Legislators and leaders of healthcare organizations are exploring ways to revitalize the nation's healthcare workforce amid pandemic-driven turmoil that's spurring many nurses, physicians and other staff to leave their roles when hospitals need them most.
Shortages throughout the omicron wave have posed different challenges as staff called in sick or quit their jobs entirely for higher-paying traveling nurse positions. That's leaving hospitals in a bind as they treat higher acuity COVID-19 patients and others who deferred care throughout the pandemic.
One Brooklyn Health System in New York earlier this year had about 10% of its staff out sick with the virus on top of rising turnover, CEO LaRay Brown said Thursday during a webinar hosted by the American Hospital Association.
To be sure, it's not only nurses who are leaving.
"It's respiratory therapists, it's lab technicians, phlebotomists," Brown added.
Staff at Huntington Hospital in Pasadena, California, are burned out, which is leading many to take early retirements, CEO Lori Morgan said during the AHA call. Retirements have increased 20% over usual levels at the hospital, which is also seeing more early career nurses leave their roles than before, Morgan noted.
At the same time, the hospital spent about 32% more on traveling staff in 2020 than it did in 2019, while expenditures for traveling nurses in 2021 rose by about one and a half-fold over its outlay two years earlier, Morgan said.
Skyrocketing rates for traveling nurse staff are a key focus in current staffing challenges, and the AHA and the nursing home lobby are renewing a push for the Federal Trade Commission to investigate nurse staffing agencies for anti-competitive activity.
Members of Congress also wrote to White House Officials asking for more scrutiny into soaring rates for traveling staff.
During a Senate committee on Health, Education, Labor and Pensions hearing on Thursday, Sen. Tommy Tuberville, R-Ala., asked witnesses about traveling nurse rates and whether agencies are taking advantage of the situation.
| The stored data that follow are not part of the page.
(** *** The constructor

    [new TemplateServiceRouter(context)] and [new TemplateProvider(context)]
    are classes outside the sources at hand; the objects they build are taken
    as parameters.  The constructor returns the proxy and the [ts] module
    object as it leaves it. *)
Definition new_TSLanguageServiceProxy (router : TemplateLanguageService.t W)
  (provider : TemplateProvider) (context : ProjectContext) (ts0 : ts.t W)
  : TSLanguageServiceProxy * ts.t W :=
  let this :=
    {| context := context;
       templateService := router;
       templateProvider := provider;
       wrappers := [] |} in
  let this := wrapGetCompletionsAtPosition this in
  let this := wrapGetCompletionEntryDetails this in
  let this := wrapGetQuickInfoAtPosition this in
  let this := wrapGetDefinitionAtPosition this in
  let this := wrapGetDefinitionAndBoundSpan this in
  let this := wrapGetSemanticDiagnostics this in
  let this := wrapGetSyntacticDiagnostics this in
  let this := wrapGetFormattingEditsForRange this in
  let this := wrapGetCodeFixesAtPosition this in
  let ts1 := wrapGetSupportedCodeFixes this ts0 in
  let this := wrapGetSignatureHelpItemsAtPosition this in
  let this := wrapGetOutliningSpans this in
  let this := wrapGetReferencesAtPosition this in
  let this := wrapGetJsxClosingTagAtPosition this in
  (this, ts1).

(** *** decorate *)

(** The functions a service object offers, by key. *)
Definition ServiceFn (k : Key.t) : Type := ArgsOf k -> M W (ResOf k).

(** [Map<keyof TS.LanguageService, ValueOf<TS.LanguageService>>] *)
Definition ServiceMap : Type := forall k : Key.t, option (ServiceFn k).

Definition ServiceMap_empty : ServiceMap := fun _ => None.

(** [Map.prototype.set]: a later entry for a key replaces an earlier one. *)
Definition ServiceMap_set (m : ServiceMap) (k : Key.t) (f : ServiceFn k)
  : ServiceMap :=
  fun k' =>
    match Key.eq_dec k k' with
    | left e => Some (eq_rect k ServiceFn f k' e)
    | right _ => m k'
    end.

(** The function stored for one entry of [this.wrappers]. *)
Definition wrappedFn (rawLanguageService : LanguageService) (entry : WrapperEntry)
  : ServiceFn (name entry) :=
  fun args =>
    let rawServiceFn := rawLanguageService (name entry) in
    let callOriginal := invoke (HostCall (name entry)) (rawServiceFn args) in
    wrapper entry callOriginal args.

(** Decorate with low level typescript language service.  The result is the
    [get] trap of the proxy: the function found under each property. *)
Definition decorate (this : TSLanguageServiceProxy) : forall k : Key.t, ServiceFn k :=
  let rawLanguageService := service (context this) in
  let wrappedService :=
    fold_left (fun (m : ServiceMap) entry =>
                 ServiceMap_set m (name entry) (wrappedFn rawLanguageService entry))
              (wrappers this) ServiceMap_empty in
  fun property =>
    match wrappedService property with
    | Some f => f
    | None => callHost rawLanguageService property
    end.

End Proxy.

(** ** The lupos completion service: makeCompletionInfo *)

(** [complete-data/types.ts], interface [CompletionItem]. *)
Module CompletionItem.
Record t : Type := {
  name : string;
  description : string;
  (* If want to overwrite replacement range. *)
  start : option Z;
  end_ : option Z;
  (* Decide sort order, normally default value is `0`. *)
  order : option Z;
  kind : option ScriptElementKind
}.
End CompletionItem.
Nurses who are leaving their permanent roles for traveling jobs do so for a number of reasons beyond higher pay, Margaret Flinter, senior vice president and clinical director at Community Health Center, said during that hearing.
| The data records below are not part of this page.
(** * analyze_dumpbinary_logs: a verified model

    A shallow embedding of [android/native/analyze_dumpbinary_logs.py]:
    the extractor [parse_log], the aggregator [stats] with its helper
    [percentile], the segmenter [segment_avgs] and the driver [main].

    Numbers.  Python integers are [Z].  A Python [float] is modelled by
    the exact rational it denotes ([Q]): true division [/] is the
    rational quotient, [int(x)] truncates towards zero, and Python's
    numeric [==] is [Qeq].  Rounding of IEEE doubles is not part of this
    model: the theorems are about the script computed in exact
    arithmetic, which is what a double computes as long as no operation
    rounds.

    Exceptions.  A function that may raise returns a [res]: [Ret v] for
    a returned value, [Exn e] for a raised exception. *)

From Stdlib Require Import String Ascii ZArith QArith Qround Bool Lia Lqa List.
From Stdlib Require Import Sorting.Mergesort Sorting.Sorted Sorting.Permutation Orders.
From Stdlib Require Import NArith.
From Equations Require Import Equations.
Import ListNotations.

Local Open Scope Z_scope.

(* ================================================================== *)
(** ** Python run-time support *)
(* ================================================================== *)

Inductive exn : Type :=
| IndexError
| ZeroDivisionError
| ValueError
| TypeError
| OSError.

Inductive res (A : Type) : Type :=
| Ret (a : A)
| Exn (e : exn).

Arguments Ret {A} a.
Arguments Exn {A} e.

Definition bind {A B : Type} (m : res A) (f : A -> res B) : res B :=
  match m with
  | Ret a => f a
  | Exn e => Exn e
  end.

Notation "x <- m ;; k" := (bind m (fun x => k))
  (at level 61, m at next level, right associativity).

(** [len(l)] *)
Definition len {A : Type} (l : list A) : Z := Z.of_nat (List.length l).

(** [int(x)] on a float: truncation towards zero. *)
Definition py_int (x : Q) : Z :=
  if Qle_bool 0 x then Qfloor x else Qceiling x.

(** [a / b] on numbers: true division, raising on a zero divisor. *)
Definition truediv (a b : Q) : res Q :=
  if Qeq_bool b 0 then Exn ZeroDivisionError else Ret (a / b)%Q.

(** [l[i]]: negative indices count from the end; out of range raises. *)
Definition getitem {A : Type} (l : list A) (i : Z) : res A :=
  let j := if i <? 0 then i + len l else i in
  if (j <? 0) || (len l <=? j) then Exn IndexError
  else match nth_error l (Z.to_nat j) with
       | Some a => Ret a
       | None => Exn IndexError
       end.

(** The clamping of one bound of a slice [l[a:b]]. *)
Definition slice_bound (n i : Z) : Z :=
  if i <? 0 then Z.max (i + n) 0 else Z.min i n.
"I don't think people are likely to give up a satisfying practice as a nurse to do travel nursing," Flinter said.
"Where I have an issue is when we are losing valuable experienced nurses from positions because that position is no longer tenable, and often that position is no longer tenable because it's been understaffed for a long time, under-resourced and people are just frustrated," she said.
The staffing agencies also say while travel nurse pay has risen exponentially, so have the demands of the job. Over the past two years staff have dealt with stress, burnout, overwork, stark physical danger and animosity from short-fused and frustrated coworkers, patients and hospital visitors.
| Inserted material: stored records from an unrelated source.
Lemma drain_side_cover c e stack y e' stack' pr rel x :
  t_drain_side c e stack = (y, e', stack') -> item_pile c = pr ->
  in_filtered_union pr rel -> type_consistent pr ->
  x ∈ default [] e -> x `prefix_of` rel ->
  y = Some (pile_name pr, rel) \/ x ∈ default [] e' \/
  exists i, i ∈ stack' /\ item_pile i = pr /\ relative_path i `prefix_of` rel.
Proof.
  destruct e as [es|]; simpl; [|by intros _ _ _ _ ?%elem_of_nil].
  destruct (t_drain c es stack) as [[y0 es0] s0] eqn:D. intros [= <- <- <-].
  eapply drain_cover; eauto.
Qed.

Lemma inv_after_drain piles c stack se he se' he' :
  Forall (item_ok piles) stack ->
  (forall x, x ∈ default [] se' -> x ∈ default [] se) ->
  (forall x, x ∈ default [] he' -> x ∈ default [] he) ->
  Forall (fun x => item_ok piles (entry_item c x)) (default [] se ++ default [] he) ->
  iter_inv piles (t_mk_state stack se' he' (Some c)).
Proof.
  intros Hs Hse Hhe He. split; [done|]. split; [by intros _|].
  intros c' [= <-]. unfold entries_of; simpl.
  rewrite Forall_forall in He. apply Forall_forall. intros x [Hx|Hx]%elem_of_app;
    apply He, elem_of_app; auto.
Qed.

Lemma state_eta st :
  st = t_mk_state (t_root_paths st) (t_system_entries st) (t_hoard_entries st) (t_current_root st).
Proof. by destruct st. Qed.

Lemma round_inv piles st :
  iter_inv piles st ->
  match t_round st with
  | Yield r st' => iter_inv piles st' /\
      exists i, r = Ok (hoard_file i) /\ item_ok piles i /\ keep i = true /\ is_file i = true
  | Continue st' => iter_inv piles st'
  | Panic => False
  | Finished _ => True
  end.
Proof.
  intros Hinv. unfold t_round.
  destruct (t_ensure_dir_entries _ _ _ _) as [res st1] eqn:E.
  rewrite (state_eta st) in Hinv.
  destruct (ensure_inv piles _ _ _ _ _ _ E Hinv) as (Hinv1 & Hnone & Hsome).
  destruct res as [[r|]|]; [split; [done|]; by apply Hsome|done|].
  specialize (Hnone eq_refl).
  destruct (t_current_root st1) as [c|] eqn:Ec.
  2:{ destruct Hinv1 as (_ & Hc & _). apply has_dir_entries_true in Hnone.
      destruct (Hc Hnone) as [? Hc']. congruence. }
  destruct Hinv1 as (Hs1 & _ & He1). specialize (He1 c Ec).
  pose proof He1 as He1'.
  unfold entries_of in He1. apply Forall_app in He1 as [Hse Hhe].
  destruct (t_drain_side c (t_system_entries st1) (t_root_paths st1)) as [[y se2] s2] eqn:D1.
  destruct (drain_side_inv piles _ _ _ _ _ _ D1 Hse Hs1) as (Hs2 & Hsub1 & Hy1 & Hn1).
  destruct y as [f|].
  - split.
    + eapply inv_after_drain; [exact Hs2|exact Hsub1|by intros|exact He1'].
    + destruct (Hy1 f eq_refl) as (i & -> & ?). eauto.
  - destruct (t_drain_side c (t_hoard_entries st1) s2) as [[y he2] s3] eqn:D2.
    destruct (drain_side_inv piles _ _ _ _ _ _ D2 Hhe Hs2) as (Hs3 & Hsub2 & Hy2 & Hn2).
    destruct y as [f|]; [split|].
    + eapply inv_after_drain; [exact Hs3|exact Hsub1|exact Hsub2|exact He1'].
    + destruct (Hy2 f eq_refl) as (i & -> & ?). eauto.
    + eapply inv_after_drain; [exact Hs3|exact Hsub1|exact Hsub2|exact He1'].
Qed.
Some states have introduced legislation to cap the rate healthcare facilities can pay contract agencies for staff, though no federal legislation has been introduced and the AHA is not pushing for such measures.
"We are simply just asking that the administration investigate the practices of the specific agencies," Aimee Kuhlman, senior associate director of federal relations at AHA, said on the call.
While a short-term fix may be out of reach, the AHA submitted a statement to the HELP subcommittee with some policies that may help address shortages in the longer term.
Those include lifting the cap on Medicare-funded physician residencies and boosting support for nursing schools, faculty, scholarships and loan forgiveness.
Hospitals and their lobbies are also pushing for expedited visas for highly trained foreign nurses to work in the U.S., along with funding to help providers cover the cost of increased staffing.
"How do we get through this?" Sen. Mike Braun, R-Imd., asked during the Thursday hearing.
"I think it's going to take an interesting combination of the healthcare industry, hospitals, practitioners, insurance companies, even pharma, to know that you're going to have to take some of the burden yourselves and that you can't rely on the government to do this," Braun said.